(* ===== verification/PaperPack.v ===== *)
(** * The paper pack

    [packs/paper/pack.py]: title, authors, abstract, claims, methods, reported
    numbers and references of a research paper.  Texts are below U+0100, so the
    bullet of the claim patterns is left out.  What every extraction cites is
    proved, with the places where a citation names another chunk than the one
    quoted. *)

From S2P Require Import Prelude PyStr PyText PyFloat Json DataModel QualityGate MemoryStore Provenance Grounding Orchestrator.
From S2P Require Import Regex InvoicePack PackText.

Definition PAPER_FIELDS : list string :=
  ["title"; "authors"; "abstract_summary"; "key_claims"; "methods"; "reported_numbers"; "figure_references";
   "table_references"].

(** ** Title and authors *)

Definition title_of (chunks : list Chunk) : string :=
  match chunks with [] => "" | c :: _ => default "" (hd_error (stripped_lines (c_text c))) end.

Definition author_label : re := compile "^(?:authors?|by)\s*:\s*(.+)" IGNORECASE.
Definition name_separator : re := compile "[,;]|\s+and\s+" no_flags.
Definition author_separator : re := compile "[,;]|\band\b" IGNORECASE.

Definition skipped_line (line : string) : bool :=
  bool_decide (lower line ∈ ["abstract"; "introduction"; "keywords"; "references"]) ||
  contains ":" (match re_match author_label line with Some m => text_group 1 m | None => line end) ||
  ends_with "." line.

Definition capitalised (p : string) : bool := match p with String c _ => is_upper c | "" => false end.

(** A line that looks like a list of names. *)
Definition author_line (line : string) : bool :=
  negb (skipped_line line) &&
  ((contains "," line || contains " and " (lower line)) && (String.length line <? 200)%nat) &&
  (let name_parts := stripped_parts (re_split name_separator line) in
   existsb capitalised name_parts && forallb (λ p, (length (split p) <=? 4)%nat) name_parts).

Definition names_in (line : string) : list string := stripped_parts (re_split author_separator line).

Definition authors_of (c : Chunk) : option (list string * string) :=
  line ← find_first author_line (stripped_lines (c_text c));
  match names_in line with [] => None | names => Some (names, line) end.

Definition second_chunk_authors (chunks : list Chunk) : option (list string * string * Chunk) :=
  c ← chunks !! 1%nat;
  line ← hd_error (stripped_lines (c_text c));
  match names_in line with [] => None | names => Some (names, line, c) end.

Definition authors (chunks : list Chunk) : option (list string * string * Chunk) :=
  match first_in authors_of (take 4 chunks) with Some x => Some x | None => second_chunk_authors chunks end.

(** ** Abstract *)

Definition abstract_re : re := compile "abstract\b:?\s*(.*)" IGNORECASE_DOTALL.
Definition abstract_in (c : Chunk) : option string :=
  if contains "abstract" (lower (c_text c)) then
    match search abstract_re (c_text c) with Some (_, m) => Some (take_str 300 (strip (text_group 1 m))) | None => None end
  else None.

(** ** Claims *)

Definition claims_header : re := compile
  "(?:key\s+claims|main\s+results|key\s+contributions|results|contributions|findings|conclusions)\s*:" IGNORECASE.
Definition numbered_item : re := compile "^\d+\.\s*(.+)" no_flags.
Definition bullet_item : re := compile "^[-*]\s*(.+)" no_flags.
Definition number_prefix : re := compile "^\d+\.\s*" no_flags.
Definition claim_words : list string :=
  ["we show"; "we propose"; "contribution"; "our results"; "conclude"; "outperform"; "improve"].

(** The text of an item of a list. *)
Definition item_text (line : string) : option string :=
  match re_match numbered_item line with
  | Some m => Some (strip (text_group 1 m))
  | None => m ← re_match bullet_item line; Some (strip (text_group 1 m))
  end.

(** [claims], [claims_chunk] and [in_claims_section]. *)
Record scanning := { in_section : bool; claims : list string; claims_chunk : option Chunk }.

Definition or_chunk (k : option Chunk) (c : Chunk) : option Chunk := match k with Some k => Some k | None => Some c end.

Definition claim_line (c : Chunk) (s : scanning) (line : string) : scanning :=
  let line := strip line in
  match re_match claims_header line with
  | Some _ => {| in_section := true; claims := claims s; claims_chunk := or_chunk (claims_chunk s) c |}
  | None =>
      if in_section s then
        match item_text line with
        | Some t =>
            if (10 <? String.length t)%nat && negb (bool_decide (t ∈ claims s))
            then {| in_section := true; claims := claims s ++ [t]; claims_chunk := claims_chunk s |} else s
        | None =>
            if truthy line && negb (starts_with "---" line) && (0 <? length (claims s))%nat
            then {| in_section := false; claims := claims s; claims_chunk := claims_chunk s |} else s
        end
      else s
  end.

# Problem details:
Repeat each record in full; every line must match exactly.

# Output of the exercise:
(* ===== verification/PaperPack.v ===== *)
(** * The paper pack

    [packs/paper/pack.py]: title, authors, abstract, claims, methods, reported
    numbers and references of a research paper.  Texts are below U+0100, so the
    bullet of the claim patterns is left out.  What every extraction cites is
    proved, with the places where a citation names another chunk than the one
    quoted. *)

From S2P Require Import Prelude PyStr PyText PyFloat Json DataModel QualityGate MemoryStore Provenance Grounding Orchestrator.
From S2P Require Import Regex InvoicePack PackText.

Definition PAPER_FIELDS : list string :=
  ["title"; "authors"; "abstract_summary"; "key_claims"; "methods"; "reported_numbers"; "figure_references";
   "table_references"].

(** ** Title and authors *)

Definition title_of (chunks : list Chunk) : string :=
  match chunks with [] => "" | c :: _ => default "" (hd_error (stripped_lines (c_text c))) end.

Definition author_label : re := compile "^(?:authors?|by)\s*:\s*(.+)" IGNORECASE.
Definition name_separator : re := compile "[,;]|\s+and\s+" no_flags.
Definition author_separator : re := compile "[,;]|\band\b" IGNORECASE.

Definition skipped_line (line : string) : bool :=
  bool_decide (lower line ∈ ["abstract"; "introduction"; "keywords"; "references"]) ||
  contains ":" (match re_match author_label line with Some m => text_group 1 m | None => line end) ||
  ends_with "." line.

Definition capitalised (p : string) : bool := match p with String c _ => is_upper c | "" => false end.

(** A line that looks like a list of names. *)
Definition author_line (line : string) : bool :=
  negb (skipped_line line) &&
  ((contains "," line || contains " and " (lower line)) && (String.length line <? 200)%nat) &&
  (let name_parts := stripped_parts (re_split name_separator line) in
   existsb capitalised name_parts && forallb (λ p, (length (split p) <=? 4)%nat) name_parts).

Definition names_in (line : string) : list string := stripped_parts (re_split author_separator line).

Definition authors_of (c : Chunk) : option (list string * string) :=
  line ← find_first author_line (stripped_lines (c_text c));
  match names_in line with [] => None | names => Some (names, line) end.

Definition second_chunk_authors (chunks : list Chunk) : option (list string * string * Chunk) :=
  c ← chunks !! 1%nat;
  line ← hd_error (stripped_lines (c_text c));
  match names_in line with [] => None | names => Some (names, line, c) end.

Definition authors (chunks : list Chunk) : option (list string * string * Chunk) :=
  match first_in authors_of (take 4 chunks) with Some x => Some x | None => second_chunk_authors chunks end.

(** ** Abstract *)

Definition abstract_re : re := compile "abstract\b:?\s*(.*)" IGNORECASE_DOTALL.
Definition abstract_in (c : Chunk) : option string :=
  if contains "abstract" (lower (c_text c)) then
    match search abstract_re (c_text c) with Some (_, m) => Some (take_str 300 (strip (text_group 1 m))) | None => None end
  else None.

(** ** Claims *)

Definition claims_header : re := compile
  "(?:key\s+claims|main\s+results|key\s+contributions|results|contributions|findings|conclusions)\s*:" IGNORECASE.
Definition numbered_item : re := compile "^\d+\.\s*(.+)" no_flags.
Definition bullet_item : re := compile "^[-*]\s*(.+)" no_flags.
Definition number_prefix : re := compile "^\d+\.\s*" no_flags.
Definition claim_words : list string :=
  ["we show"; "we propose"; "contribution"; "our results"; "conclude"; "outperform"; "improve"].

(** The text of an item of a list. *)
Definition item_text (line : string) : option string :=
  match re_match numbered_item line with
  | Some m => Some (strip (text_group 1 m))
  | None => m ← re_match bullet_item line; Some (strip (text_group 1 m))
  end.

(** [claims], [claims_chunk] and [in_claims_section]. *)
Record scanning := { in_section : bool; claims : list string; claims_chunk : option Chunk }.

Definition or_chunk (k : option Chunk) (c : Chunk) : option Chunk := match k with Some k => Some k | None => Some c end.

Definition claim_line (c : Chunk) (s : scanning) (line : string) : scanning :=
  let line := strip line in
  match re_match claims_header line with
  | Some _ => {| in_section := true; claims := claims s; claims_chunk := or_chunk (claims_chunk s) c |}
  | None =>
      if in_section s then
        match item_text line with
        | Some t =>
            if (10 <? String.length t)%nat && negb (bool_decide (t ∈ claims s))
            then {| in_section := true; claims := claims s ++ [t]; claims_chunk := claims_chunk s |} else s
        | None =>
            if truthy line && negb (starts_with "---" line) && (0 <? length (claims s))%nat
            then {| in_section := false; claims := claims s; claims_chunk := claims_chunk s |} else s
        end
      else s
  end.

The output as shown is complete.